» What you should do: From the line with "in_device d e ->" through the line with "replace (int64_of_u64 (e_Offset", inclusive, return each line of the data below exactly and leave the rest out.

Collected data entries
━━━━━━━━

(* ===== verification/Image.v ===== *)
(** Images on disk: a directory with a manifest and the device content it
    describes, and how the parts of pkg/image read them. *)
From S2P Require Export ManifestFacts.
Local Open Scope Z_scope.

(** The bytes of an entry in the device content. *)
Definition chunk (d : bytes) (e : Entry) : bytes :=
  slice (Z.to_nat (e_Offset e)) (Z.to_nat (e_Offset e + e_Size e)) d.

(** The entry lies within device content that the runtime can hold. *)
Definition in_device (d : bytes) (e : Entry) : Prop :=
  0 <= e_Offset e /\ 0 <= e_Size e /\ e_Offset e + e_Size e <= Z.of_nat (length d).

(** [dir] is the directory [p], with a manifest of the given entries and the
    device content [d]. *)
Record image_at (w : world) (dir : string) (p : path)
    (es : list Entry) (flags version : Z) (d : bytes) : Prop := {
  im_name : dir <> "";
  im_path : at_path w dir = p;
  im_dir : w_fs w !! p = Some NDir;
  im_manifest : manifest_at w (p ++ ["manifest.bin"]) es flags version;
  im_device : w_fs w !! (p ++ ["device.bin"]) = Some (NFile d);
  im_chunks : Forall (in_device d) es;
  im_size : Z.of_nat (length d) <= maxAlloc;
}.

Lemma image_file w dir p name :
  dir <> "" -> at_path w dir = p -> proper name = true ->
  PathJoin [dir; name] <> "" /\ at_path w (PathJoin [dir; name]) = p ++ [name].
Proof. intros Hd <- Hn. by apply Join_entry. Qed.

(** A file of an image directory is read. *)
Lemma ReadFile_image w dir p name c :
  nofault w -> dir <> "" -> at_path w dir = p -> proper name = true ->
  w_fs w !! (p ++ [name]) = Some (NFile c) ->
  ReadFile (PathJoin [dir; name]) w = (Ret c, w).
Proof.
  intros Hnf Hd Hp Hn Hc. destruct (image_file w dir p name Hd Hp Hn) as [Hne Hat].
  apply ReadFile_run; [done..|by rewrite Hat].
Qed.

Lemma Open_image w dir p name c :
  nofault w -> dir <> "" -> at_path w dir = p -> proper name = true ->
  w_fs w !! (p ++ [name]) = Some (NFile c) ->
  Open (PathJoin [dir; name]) w = (Ret (File (PathJoin [dir; name]) (p ++ [name])), w).
Proof.
  intros Hnf Hd Hp Hn Hc. destruct (image_file w dir p name Hd Hp Hn) as [Hne Hat].
  erewrite Open_run by (done || by rewrite Hat). by rewrite Hat.
Qed.

(** A name that can be written in a directory: free, or a file. *)
Definition writable (fs : gmap path node) (q : path) : Prop :=
  fs !! q <> Some NDir /\ fs !! q <> Some NSock.

Lemma writable_create fs p name :
  fs !! p = Some NDir -> writable fs (p ++ [name]) -> can_create fs (p ++ [name]).
Proof.
  intros Hp [H1 H2]. apply can_create_child; [done|].
  by destruct (fs !! (p ++ [name])) as [[]|].
Qed.

Lemma none_writable fs q : fs !! q = None -> writable fs q.
Proof. unfold writable. intros ->. done. Qed.

Lemma file_writable fs q c : fs !! q = Some (NFile c) -> writable fs q.
Proof. unfold writable. intros ->. done. Qed.

Lemma WriteFile_image w dir p name data :
  nofault w -> dir <> "" -> at_path w dir = p -> proper name = true ->
  w_fs w !! p = Some NDir -> writable (w_fs w) (p ++ [name]) ->
  WriteFile (PathJoin [dir; name]) data w =
  (Ret tt, set_fs (<[p ++ [name] := NFile data]> (w_fs w)) w).
Proof.
  intros Hnf Hd Hp Hn Hdir Hw. destruct (image_file w dir p name Hd Hp Hn) as [Hne Hat].
  apply WriteFile_run; [done..|]. by apply writable_create.
Qed.

Lemma Create_image w dir p name :
  nofault w -> dir <> "" -> at_path w dir = p -> proper name = true ->
  w_fs w !! p = Some NDir -> writable (w_fs w) (p ++ [name]) ->
  Create (PathJoin [dir; name]) w =
  (Ret (File (PathJoin [dir; name]) (p ++ [name])), set_fs (<[p ++ [name] := NFile []]> (w_fs w)) w).
Proof.
  intros Hnf Hd Hp Hn Hdir Hw. destruct (image_file w dir p name Hd Hp Hn) as [Hne Hat].
  apply Create_run; [done..|]. by apply writable_create.
Qed.

Lemma WriteManifest_image w dir p es flags version c :
  nofault w -> dir <> "" -> at_path w dir = p -> w_fs w !! p = Some NDir ->
  w_fs w !! (p ++ ["manifest.bin"]) = Some (NFile c) ->
  WriteManifestFlags (PathJoin [dir; "manifest.bin"]) es flags version w =
  (Ret tt, set_fs (<[p ++ ["manifest.bin"] := NFile (manifest_bytes es flags version)]> (w_fs w)) w).
Proof.
  intros Hnf Hd Hp Hdir Hw. destruct (image_file w dir p "manifest.bin" Hd Hp eq_refl) as [Hne Hat].
  apply WriteManifestFlags_run; [done..|]. apply writable_create; [done|by eapply file_writable].
Qed.

(** One chunk read from an open device file. *)
Lemma read_chunk_run w f d e :
  nofault w -> w_fs w !! f_path f = Some (NFile d) -> in_device d e ->
  Z.of_nat (length d) <= maxAlloc ->
  read_chunk f (e_Size e) (e_Offset e) w = (Ret (chunk d e), w).
Proof.
  intros Hnf Hd (H0 & H1 & H2) Hm. unfold maxAlloc in Hm. unfold read_chunk, make_ok.
  rewrite bool_decide_eq_true_2 by (unfold maxAlloc; lia).
  replace (int64_of_u64 (e_Offset e)) with (e_Offset e)
    by (unfold int64_of_u64; rewrite u64_small by (unfold is_u64; lia);
      by rewrite decide_True by lia).
  by eapply ReadAt_run.
Qed.

(** Appending to a file just created, in one write or one per element. *)
Lemma fwrite_each {A} (enc : A -> bytes) f l w c :
  nofault w -> w_fs w !! f_path f = Some (NFile c) ->
  forM_ l (fun a => fwrite f (enc a)) w =
  (Ret tt, set_fs (<[f_path f := NFile (c ++ flat_map enc l)]> (w_fs w)) w).
Proof.
  revert w c. induction l as [|a l IH]; intros w c Hnf Hc; cbn [forM_ flat_map].
  - rewrite app_nil_r, insert_id by done. by rewrite set_fs_id.
  - erewrite bind_run by (by eapply fwrite_known).
    erewrite IH by (first [done|apply lookup_insert_eq]).
    cbn [w_fs set_fs]. by rewrite insert_insert_eq, set_fs_set_fs, app_assoc.
Qed.

Lemma wf_manifest_flags es f g version :
  wf_manifest es f version -> is_u16 g -> wf_manifest es g version.
Proof. intros [] ?. by split. Qed.

(** Setting and clearing flags stays within uint16. *)
Lemma set_flag_u16 f b : is_u16 f -> is_u16 b -> is_u16 (set_flag f b).
Proof.
  unfold is_u16, set_flag. intros [H1 H2] [H3 H4]. split; [by apply Z.lor_nonneg|].
  destruct (decide (Z.lor f b = 0)) as [->|Hn]; [lia|].
  assert (0 < Z.lor f b) by (assert (0 <= Z.lor f b) by (by apply Z.lor_nonneg); lia).
  apply Z.log2_lt_pow2; [done|]. rewrite Z.log2_lor by done.
  apply Z.max_lub_lt.
  - destruct (decide (f = 0)) as [->|]; [done|]. apply Z.log2_lt_pow2; lia.
  - destruct (decide (b = 0)) as [->|]; [done|]. apply Z.log2_lt_pow2; lia.
Qed.

Lemma clear_flag_u16 f b : is_u16 f -> 0 <= b -> is_u16 (clear_flag f b).
Proof.
  unfold is_u16, clear_flag. intros [H1 H2] H3. split; [apply Z.ldiff_nonneg; by left|].
  assert (Z.ldiff (Z.ldiff f b) f = 0).
  { apply Z.bits_inj'. intros n _. rewrite !Z.ldiff_spec, Z.bits_0. destruct (Z.testbit f n), (Z.testbit b n); done. }
  pose proof (Z.ldiff_le (Z.ldiff f b) f H1). lia.
Qed.

Lemma in_device_stored d version es :
  Forall (in_device d) es -> Forall (in_device d) (stored version <$> es).
Proof.
  rewrite Forall_fmap. intros HF. eapply Forall_impl; [exact HF|]. intros e. unfold stored, in_device. by case_decide.
Qed.

Lemma wf_stored version es : Forall wf_entry es -> Forall wf_entry (stored version <$> es).
Proof.
  rewrite Forall_fmap. intros HF. eapply Forall_impl; [exact HF|]. intros e. apply stored_wf.
Qed.

Lemma total_size_stored version es : total_size (stored version <$> es) = total_size es.
Proof.
  unfold total_size. generalize 0. induction es as [|e l IH]; intros z; [done|].
  cbn. rewrite IH. unfold stored. by case_decide.
Qed.

(** ** Concrete images *)

(** The directory [/img] with a manifest of version 2 and device content. *)
Definition demo_image (es : list Entry) (flags : Z) (d : bytes) : world :=
  set_fs (<[["img"; "manifest.bin"] := NFile (manifest_bytes es flags 2)]>
            (<[["img"; "device.bin"] := NFile d]> (w_fs demo_world))) demo_world.

Lemma demo_image_at es flags d :
  wf_manifest es flags 2 -> Forall (in_device d) es -> Z.of_nat (length d) <= maxAlloc ->
  image_at (demo_image es flags d) "/img" ["img"] es flags 2 d.
Proof.
  intros Hwf HF Hm. by split.
Qed.

Lemma demo_image_wf es flags d : fs_wf (w_fs (demo_image es flags d)).
Proof.
  unfold demo_image. cbn [w_fs set_fs].
  apply (fs_wf_insert_file _ ["img"] "manifest.bin"); [|done|done].
  apply (fs_wf_insert_file _ ["img"] "device.bin"); [|done|done].
  apply (bool_decide_unpack _). by vm_compute.
Qed.

(** Two chunks, the first of them all zero. *)
Definition demo_entries : list Entry :=
  [mkEntry 4096 4096 0 7 1 (replicate 32 Byte.x00); mkEntry 16384 8 4096 9 2 (replicate 32 Byte.x00)].

Definition demo_device : bytes := replicate 4096 Byte.x00 ++ replicate 8 Byte.x61.

Lemma demo_entries_wf flags : is_u16 flags -> wf_manifest demo_entries flags 2.
Proof. intros Hf. split; [|by split|done|by split]. repeat constructor; by vm_compute. Qed.

Lemma demo_entries_in : Forall (in_device demo_device) demo_entries.
Proof. repeat constructor; by vm_compute. Qed.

━━━━━━━━

» Response:
  nofault w -> w_fs w !! f_path f = Some (NFile d) -> in_device d e ->
  Z.of_nat (length d) <= maxAlloc ->
  read_chunk f (e_Size e) (e_Offset e) w = (Ret (chunk d e), w).
Proof.
  intros Hnf Hd (H0 & H1 & H2) Hm. unfold maxAlloc in Hm. unfold read_chunk, make_ok.
  rewrite bool_decide_eq_true_2 by (unfold maxAlloc; lia).
  replace (int64_of_u64 (e_Offset e)) with (e_Offset e)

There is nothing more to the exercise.